(Dataset entries)
(** [task_detail_unauthorised] at a visitor who is not logged in and
    submits the toggle. *)
Lemma task_detail_unauthorised_witness :
  (task_detail Fixtures.open_site (collaborators := Fixtures.forms)
     (Fixtures.post Scenes.anonymous [("toggle_done", "1")] []) 1
     Fixtures.db).2
  = Fixtures.db.
Proof.
  exact (proj1
    (task_detail_unauthorised Fixtures.open_site
       (collaborators := Fixtures.forms)
       (Fixtures.post Scenes.anonymous [("toggle_done", "1")] []) 1
       Fixtures.db (λ t _, eq_refl))).
Defined.

(** [task_detail_read_only] at alice looking at task [2], which is due
    on day [9]. *)
Lemma task_detail_read_only_witness :
  ∃ context,
    task_detail Fixtures.open_site (collaborators := Fixtures.forms)
      (Fixtures.post Fixtures.alice [] []) 2 Fixtures.db
    = (render "todo/task_detail.html" context, Fixtures.db)
    ∧ ctx_thedate context = 9
    ∧ ctx_merge_form context = Some MergeForm_unbound.
Proof.
  eexists. split.
  - exact (task_detail_read_only Fixtures.open_site
             (collaborators := Fixtures.forms)
             (Fixtures.post Fixtures.alice [] []) 2 Fixtures.db
             Fixtures.groceries
             eq_refl eq_refl eq_refl eq_refl eq_refl eq_refl eq_refl eq_refl).
  - split; reflexivity.
Defined.

(** [task_detail_without_merge] at a merge request sent to a site
    without the feature. *)
Lemma task_detail_without_merge_witness :
  comments Fixtures.db
  ⊆ comments
      (task_detail Scenes.plain_site (collaborators := Fixtures.forms)
         (Fixtures.post Fixtures.alice
            [("merge_task_into", "1"); ("merge_target", "2")] [])
         1 Fixtures.db).2.
Proof.
  exact (proj1
    (task_detail_without_merge Scenes.plain_site
       (collaborators := Fixtures.forms)
       (Fixtures.post Fixtures.alice
          [("merge_task_into", "1"); ("merge_target", "2")] [])
       1 Fixtures.db eq_refl)).
Defined.

(** [task_detail_merge_only] at a merge request that also carries a
    valid comment. *)
Lemma task_detail_merge_only_witness :
  let result :=
    task_detail Fixtures.open_site (collaborators := Fixtures.forms)
      (Fixtures.post Fixtures.alice
         [("merge_task_into", "1"); ("merge_target", "2");
          ("add_comment", "1"); ("body", "eggs")] [])
      1 Fixtures.db in
  dom (comments result.2) = dom (comments Fixtures.db)
  ∧ outbox result.2 = [].
Proof.
  intros result.
  pose proof (task_detail_merge_only Fixtures.open_site
    (collaborators := Fixtures.forms)
    (Fixtures.post Fixtures.alice
       [("merge_task_into", "1"); ("merge_target", "2");
        ("add_comment", "1"); ("body", "eggs")] [])
    1 Fixtures.db Fixtures.shopping
    eq_refl eq_refl eq_refl eq_refl eq_refl eq_refl)
    as (Hkeys & _ & Houtbox & _).
  exact (conj Hkeys Houtbox).
Defined.

(** [task_detail_edit_invalid] at an edit with a note and without a
    title: the table is as before, and the page shows the task with the
    note that validation wrote into it. *)
Lemma task_detail_edit_invalid_witness :
  let result :=
    task_detail Fixtures.open_site (collaborators := Fixtures.forms)
      (Fixtures.post Fixtures.alice
         [("add_edit_task", "1"); ("note", "hello")] []) 1 Fixtures.db in
  tasks result.2 = tasks Fixtures.db
  ∧ ∃ context,
      result.1 = render "todo/task_detail.html" context
      ∧ note (ctx_task context) = "hello".
Proof.
  intros result.
  destruct (task_detail_edit_invalid Fixtures.open_site
    (collaborators := Fixtures.forms)
    (Fixtures.post Fixtures.alice
       [("add_edit_task", "1"); ("note", "hello")] []) 1
    Fixtures.db Fixtures.shopping
    eq_refl eq_refl eq_refl eq_refl eq_refl eq_refl eq_refl eq_refl)
    as (Htasks & context & Hpage & _ & Htask & _).
  split; [exact Htasks|]. exists context. split; [exact Hpage|].
  rewrite Htask. reflexivity.
Defined.

(** [task_detail_comment_posted] at a comment by alice on task [1]. *)
Lemma task_detail_comment_posted_witness :
  messages
    (task_detail Fixtures.open_site (collaborators := Fixtures.forms)
       (Fixtures.post Fixtures.alice [("add_comment", "1"); ("body", "eggs")] [])
       1 Fixtures.db).2
  = ["Comment posted. Notification email sent to thread participants."].
Proof.
  pose proof (task_detail_comment_posted Fixtures.open_site
    (collaborators := Fixtures.forms)
    (Fixtures.post Fixtures.alice [("add_comment", "1"); ("body", "eggs")] [])
    1 Fixtures.db Fixtures.shopping "eggs" []
    eq_refl eq_refl eq_refl eq_refl eq_refl eq_refl eq_refl eq_refl eq_refl
    eq_refl) as (_ & _ & Hmessages & _).
  exact Hmessages.
Defined.

(** [task_detail_comment_rejected] at a comment without a body. *)
Lemma task_detail_comment_rejected_witness :
  comments
    (task_detail Fixtures.open_site (collaborators := Fixtures.forms)
       (Fixtures.post Fixtures.alice [("add_comment", "1")] []) 1
       Fixtures.db).2
  = comments Fixtures.db.
Proof.
  pose proof (task_detail_comment_rejected Fixtures.open_site
    (collaborators := Fixtures.forms)
    (Fixtures.post Fixtures.alice [("add_comment", "1")] []) 1
    Fixtures.db Fixtures.shopping
    eq_refl eq_refl eq_refl eq_refl eq_refl eq_refl (or_introl eq_refl)
    eq_refl eq_refl) as (_ & Hcomments & _).
  exact Hcomments.
Defined.

(** [task_detail_comment_and_edit] at a comment and a new title in one
    request. *)
Lemma task_detail_comment_and_edit_witness :
  let result :=
    task_detail Fixtures.open_site (collaborators := Fixtures.forms)
      (Fixtures.post Fixtures.alice
         [("add_comment", "1"); ("body", "eggs");
          ("add_edit_task", "1"); ("title", "<u>market</u>")] [])
      1 Fixtures.db in
  title <$> tasks result.2 !! 1 = Some "market"
  ∧ messages result.2
    = ["Comment posted. Notification email sent to thread participants.";
       "The task has been edited."].
Proof.
  intros result.
  pose proof (task_detail_comment_and_edit Fixtures.open_site
    (collaborators := Fixtures.forms)
    (Fixtures.post Fixtures.alice
       [("add_comment", "1"); ("body", "eggs");
        ("add_edit_task", "1"); ("title", "<u>market</u>")] [])
    1 Fixtures.db Fixtures.shopping "eggs" []
    {| cleaned_title := "<u>market</u>"; cleaned_note := "";
       cleaned_due_date := None; cleaned_task_list := Fixtures.home |}
    eq_refl eq_refl eq_refl eq_refl eq_refl eq_refl eq_refl eq_refl eq_refl
    eq_refl) as (_ & Htitle & Hmessages & _).
  exact (conj Htitle Hmessages).
Defined.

(WHAT IS BEING ASKED) Please go through the data above and copy every line that has the word "Houtbox".

(ANSWER TO THE EXERCISE)
    as (Hkeys & _ & Houtbox & _).
  exact (conj Hkeys Houtbox).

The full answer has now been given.